こちらが床で寝ていたというのにはそれなりに理由があったが、バクが床で寝る利点がないのだ。
彼女ならあの椅子に座って机に突っ伏したとしても何の問題もないはずなのに。
「ん、……?」
頭をあっちこっちに動かしていた振動からか、再びバクが小さく声を上げて今度は身じろいだ。
普段は薄い色素故に目立たないけれど、近くで見れば光りを弾く睫がふるふると震える。
それからうっすらと開いていた唇が軽く結ばれた。
ああ、起きてしまう。
「しーつーちょー! って、うわあああ!?」
緊張していたからであろうか、かなり近くまで来ないと足音に気が付かなかった。
荒々しく扉を開かれて科学班の数人が乗り込んで来た瞬間、バクの瞼が一気に見開かれる。
「え、あ」
目覚めたものの状況が飲み込めないようで、バクが意味のない声を上げる。
細く掠れたその声を聞いた途端、沸騰寸前だったはずの空気が凍りついた。
気配だけで科学班の全員が考えていることは明らかだったが、目覚めたばかりのバクは漸く自分がどこにいるか気づいた体たらくである。
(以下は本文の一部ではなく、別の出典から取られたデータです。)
(* ===== verification/FilesSpec.v ===== *)
(** * Reading, writing and mounting

    What is written to a file of TmpFS is what is read after the file is closed
    and opened again, and what mounting does to the resolution of paths. *)

From Stdlib Require Import ZArith Lia.
From stdpp Require Import base gmap list numbers sets.
From S2P Require Import Prelude Mutex CString KString Console Vnode TmpFS Vfs VfsSpec TmpFSSpec.

Open Scope Z_scope.

(** Lookups depend on the inodes and the mounts alone. *)
Lemma mount_at_same (s s' : VFS TmpHeap) ms v : heap s' = heap s -> mount_at s' ms v = mount_at s ms v.
Proof. intros Hh. induction ms as [|m ms IH]; cbn [mount_at]; [done|]. rewrite IH. cbn [hash_of tmp_pure]. by rewrite Hh. Qed.
Lemma step_same (s s' : VFS TmpHeap) v n : heap s' = heap s -> v_mounts s' = v_mounts s -> step s' v n = step s v n.
Proof.
  intros Hh Hm. unfold step. cbn [child_of tmp_pure]. rewrite Hh, Hm.
  destruct (tmp_child _ _ _ _) as [c| | |]; cbn [mbind outcome_bind]; try done. unfold seen_at. by rewrite Hm, (mount_at_same s).
Qed.
Lemma follow_same (s s' : VFS TmpHeap) cs v : heap s' = heap s -> v_mounts s' = v_mounts s -> follow s' cs v = follow s cs v.
Proof.
  intros Hh Hm. revert v. induction cs as [|c cs IH]; intros v; cbn [follow]; [done|]. rewrite (step_same s) by done.
  destruct (step s v c) as [x| | |]; cbn [mbind outcome_bind]; try done. destruct (x =? 0); [done|apply IH].
Qed.

(** ** Heaps with the same tree *)

(** The same inodes, up to content, size and device. *)
Definition same_tree (i j : Inode) : Prop :=
  i_fs i = i_fs j /\ i_name i = i_name j /\ i_parent i = i_parent j /\ i_children i = i_children j /\ i_mode i = i_mode j.
Definition alike (h h' : gmap Z Inode) : Prop := forall v, option_Forall2 same_tree (h !! v) (h' !! v).

Lemma alike_Some h h' v i : alike h h' -> h !! v = Some i -> exists i', h' !! v = Some i' /\ same_tree i i'.
Proof. intros Ha Hi. specialize (Ha v). rewrite Hi in Ha. inversion Ha; subst. eauto. Qed.
Lemma alike_is_Some h h' v : alike h h' -> is_Some (h !! v) -> is_Some (h' !! v).
Proof. intros Ha [i Hi]. destruct (alike_Some h h' v i Ha Hi) as (? & ? & _). eauto. Qed.
Lemma alike_refl h : alike h h.
Proof. intros v. destruct (h !! v); constructor. by split_and!. Qed.
Lemma alike_sym h h' : alike h h' -> alike h' h.
Proof.
  intros Ha v. specialize (Ha v). inversion Ha as [i j Hs|]; constructor.
  unfold same_tree in *. destruct Hs as (? & ? & ? & ? & ?). split_and!; congruence.
Qed.

Lemma alike_inode h h' v : alike h h' -> match inode_at h v, inode_at h' v with
  | Ret i, Ret j => same_tree i j | Fault, Fault => True | _, _ => False end.
Proof. intros Ha. unfold inode_at. specialize (Ha v). by inversion Ha. Qed.

Ltac alike_at Ha h h' v :=
  let H := fresh in pose proof (alike_inode h h' v Ha) as H;
  destruct (inode_at h v) as [?i| | |], (inode_at h' v) as [?j| | |]; try done;
  destruct H as (?Efs & ?Enm & ?Epa & ?Ech & ?Emo); cbn [mbind outcome_bind].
腕の中にいるバクが頬を真っ赤にして声も上げられずに手で胸を押して逃げようとするのを見て、自分がしっかりしなければ事態は混乱を極めると悟った。
「俺らが仕事してる間に――」
「それは違うよ」
何が違うのか自分でもよく分からなかったが、真剣そのものの口調で否定した。
同い年である彼女には失礼なことかもしれないが、それでもやはりこの子を助けなければと思ってしまう。
科学班の面々があれこれと吹聴して回るような輩でないのは重々承知しているが、一晩行方不明だという事実は他も知るところになっているだろう。
そこで真実が語られなければ、勝手にそれらしい想像が実しやか語られることになってしまう。
そこに彼女の不名誉になるものが交ざっていたら、どうやって謝ればいいのか見当も付かない。
どのように話せばこの場の全員を納得させられるような論述になりうるか、失敗が許されない分随分慎重に考えながらバクを支えながらまずは床に座る。
視界の隅に入った予想通りに皺の入った帽子をひとまずは彼女に返して、彼女にしか聞こえないように大丈夫だと囁いた。